Problem requirements ::
In the listing below, count every line that contains "destruct". Give nothing but the number.

Provided records ::
• • • • •

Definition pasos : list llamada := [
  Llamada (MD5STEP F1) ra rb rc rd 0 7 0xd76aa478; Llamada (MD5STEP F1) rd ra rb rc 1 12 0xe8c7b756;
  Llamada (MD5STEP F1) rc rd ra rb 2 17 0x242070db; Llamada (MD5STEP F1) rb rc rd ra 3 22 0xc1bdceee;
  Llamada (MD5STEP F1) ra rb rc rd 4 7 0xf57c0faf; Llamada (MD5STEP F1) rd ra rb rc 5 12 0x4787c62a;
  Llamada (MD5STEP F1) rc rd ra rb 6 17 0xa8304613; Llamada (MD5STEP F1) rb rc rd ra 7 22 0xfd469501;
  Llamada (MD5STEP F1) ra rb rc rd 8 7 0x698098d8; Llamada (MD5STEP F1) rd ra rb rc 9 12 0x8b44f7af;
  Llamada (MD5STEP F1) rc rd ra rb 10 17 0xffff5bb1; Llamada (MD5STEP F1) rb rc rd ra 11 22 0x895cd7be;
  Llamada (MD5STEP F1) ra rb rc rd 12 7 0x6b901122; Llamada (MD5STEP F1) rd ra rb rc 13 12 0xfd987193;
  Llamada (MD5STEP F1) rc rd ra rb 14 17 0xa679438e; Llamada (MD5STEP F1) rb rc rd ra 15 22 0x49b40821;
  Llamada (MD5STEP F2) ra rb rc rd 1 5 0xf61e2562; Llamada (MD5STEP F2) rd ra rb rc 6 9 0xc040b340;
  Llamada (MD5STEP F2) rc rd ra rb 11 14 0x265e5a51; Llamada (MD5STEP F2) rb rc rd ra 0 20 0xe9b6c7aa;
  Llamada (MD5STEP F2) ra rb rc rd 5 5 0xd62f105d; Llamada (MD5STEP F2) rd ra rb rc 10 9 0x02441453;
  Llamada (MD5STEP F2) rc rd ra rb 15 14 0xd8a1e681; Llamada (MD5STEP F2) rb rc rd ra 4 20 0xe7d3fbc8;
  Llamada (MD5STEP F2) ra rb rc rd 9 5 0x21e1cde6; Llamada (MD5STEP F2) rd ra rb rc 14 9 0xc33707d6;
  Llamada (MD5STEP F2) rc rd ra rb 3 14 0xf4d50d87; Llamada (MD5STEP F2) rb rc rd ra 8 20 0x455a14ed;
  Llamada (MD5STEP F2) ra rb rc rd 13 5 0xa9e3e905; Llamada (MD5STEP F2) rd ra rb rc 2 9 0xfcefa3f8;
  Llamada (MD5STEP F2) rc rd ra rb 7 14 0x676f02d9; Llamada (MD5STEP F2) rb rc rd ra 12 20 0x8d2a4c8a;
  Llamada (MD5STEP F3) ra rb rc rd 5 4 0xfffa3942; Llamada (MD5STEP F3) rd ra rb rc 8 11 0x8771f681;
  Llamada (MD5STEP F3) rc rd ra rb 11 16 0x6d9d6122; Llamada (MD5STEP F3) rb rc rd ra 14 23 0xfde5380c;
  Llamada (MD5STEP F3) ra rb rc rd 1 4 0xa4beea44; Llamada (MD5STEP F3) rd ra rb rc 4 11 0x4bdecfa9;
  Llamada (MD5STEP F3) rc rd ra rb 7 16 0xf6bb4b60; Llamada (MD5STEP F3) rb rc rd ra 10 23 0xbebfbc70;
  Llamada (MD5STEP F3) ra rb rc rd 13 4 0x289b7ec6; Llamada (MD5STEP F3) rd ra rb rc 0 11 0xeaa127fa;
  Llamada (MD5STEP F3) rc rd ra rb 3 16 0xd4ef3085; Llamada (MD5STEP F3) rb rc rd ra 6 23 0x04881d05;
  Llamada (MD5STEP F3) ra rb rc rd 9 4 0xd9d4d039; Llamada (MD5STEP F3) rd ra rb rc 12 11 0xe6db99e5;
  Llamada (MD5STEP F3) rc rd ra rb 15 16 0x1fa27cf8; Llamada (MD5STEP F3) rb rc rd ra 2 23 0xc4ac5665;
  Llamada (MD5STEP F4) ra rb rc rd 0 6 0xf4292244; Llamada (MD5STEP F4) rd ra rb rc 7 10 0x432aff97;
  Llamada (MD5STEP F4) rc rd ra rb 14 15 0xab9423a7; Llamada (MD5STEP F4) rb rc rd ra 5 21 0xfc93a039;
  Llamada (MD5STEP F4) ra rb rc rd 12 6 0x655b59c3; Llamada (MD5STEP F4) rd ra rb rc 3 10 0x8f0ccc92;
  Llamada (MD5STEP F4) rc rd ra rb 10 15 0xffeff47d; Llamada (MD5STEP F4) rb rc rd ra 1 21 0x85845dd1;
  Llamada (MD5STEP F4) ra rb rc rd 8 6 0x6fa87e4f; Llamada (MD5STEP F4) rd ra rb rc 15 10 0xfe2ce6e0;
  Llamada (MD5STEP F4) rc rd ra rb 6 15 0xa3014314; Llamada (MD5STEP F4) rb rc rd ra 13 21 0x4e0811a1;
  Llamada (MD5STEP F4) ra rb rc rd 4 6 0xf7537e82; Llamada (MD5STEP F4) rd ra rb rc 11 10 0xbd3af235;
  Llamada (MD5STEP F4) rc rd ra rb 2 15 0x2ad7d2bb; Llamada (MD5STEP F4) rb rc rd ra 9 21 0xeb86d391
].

• • • • •

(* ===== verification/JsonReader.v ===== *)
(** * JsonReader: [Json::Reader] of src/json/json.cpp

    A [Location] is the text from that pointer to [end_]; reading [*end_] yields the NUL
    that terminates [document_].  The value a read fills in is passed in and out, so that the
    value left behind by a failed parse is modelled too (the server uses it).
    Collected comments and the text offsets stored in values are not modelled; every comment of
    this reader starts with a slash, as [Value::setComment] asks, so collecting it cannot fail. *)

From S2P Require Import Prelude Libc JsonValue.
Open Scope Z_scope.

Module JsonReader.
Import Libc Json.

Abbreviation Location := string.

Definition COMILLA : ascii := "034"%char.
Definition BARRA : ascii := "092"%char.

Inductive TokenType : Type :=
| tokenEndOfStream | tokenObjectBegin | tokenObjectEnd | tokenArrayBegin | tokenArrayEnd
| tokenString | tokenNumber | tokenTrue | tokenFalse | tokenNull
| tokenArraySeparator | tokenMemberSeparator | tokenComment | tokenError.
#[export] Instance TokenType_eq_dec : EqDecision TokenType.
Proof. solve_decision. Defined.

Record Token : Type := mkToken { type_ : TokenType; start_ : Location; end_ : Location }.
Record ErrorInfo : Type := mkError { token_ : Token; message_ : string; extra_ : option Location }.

• • • • •

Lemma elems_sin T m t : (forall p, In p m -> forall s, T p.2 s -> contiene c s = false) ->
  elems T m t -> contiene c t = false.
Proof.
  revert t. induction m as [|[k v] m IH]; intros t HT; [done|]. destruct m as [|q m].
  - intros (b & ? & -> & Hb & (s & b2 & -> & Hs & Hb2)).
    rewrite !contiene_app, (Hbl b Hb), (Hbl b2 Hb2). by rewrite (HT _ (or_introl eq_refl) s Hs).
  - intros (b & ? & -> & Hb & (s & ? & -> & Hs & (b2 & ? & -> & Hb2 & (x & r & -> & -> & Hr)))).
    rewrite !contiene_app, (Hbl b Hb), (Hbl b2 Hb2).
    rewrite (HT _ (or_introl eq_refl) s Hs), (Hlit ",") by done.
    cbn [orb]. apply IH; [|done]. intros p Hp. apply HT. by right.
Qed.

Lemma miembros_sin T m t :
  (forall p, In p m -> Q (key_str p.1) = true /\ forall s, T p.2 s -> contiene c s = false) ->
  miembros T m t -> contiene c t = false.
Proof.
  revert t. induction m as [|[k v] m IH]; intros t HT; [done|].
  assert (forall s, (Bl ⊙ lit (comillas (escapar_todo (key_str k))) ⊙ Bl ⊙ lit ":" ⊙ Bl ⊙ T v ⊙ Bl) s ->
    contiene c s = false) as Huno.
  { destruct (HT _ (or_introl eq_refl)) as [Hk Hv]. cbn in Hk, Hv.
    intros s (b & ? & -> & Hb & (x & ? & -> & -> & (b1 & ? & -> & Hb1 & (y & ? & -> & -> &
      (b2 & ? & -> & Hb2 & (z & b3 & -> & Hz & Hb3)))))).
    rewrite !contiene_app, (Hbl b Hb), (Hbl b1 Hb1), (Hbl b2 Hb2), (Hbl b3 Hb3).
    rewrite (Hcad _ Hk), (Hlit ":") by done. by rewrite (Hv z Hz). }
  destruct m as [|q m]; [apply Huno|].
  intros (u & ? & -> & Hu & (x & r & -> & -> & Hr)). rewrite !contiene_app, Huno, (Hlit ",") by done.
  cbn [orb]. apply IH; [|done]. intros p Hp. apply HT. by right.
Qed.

• • • • •

Response to this task ::
3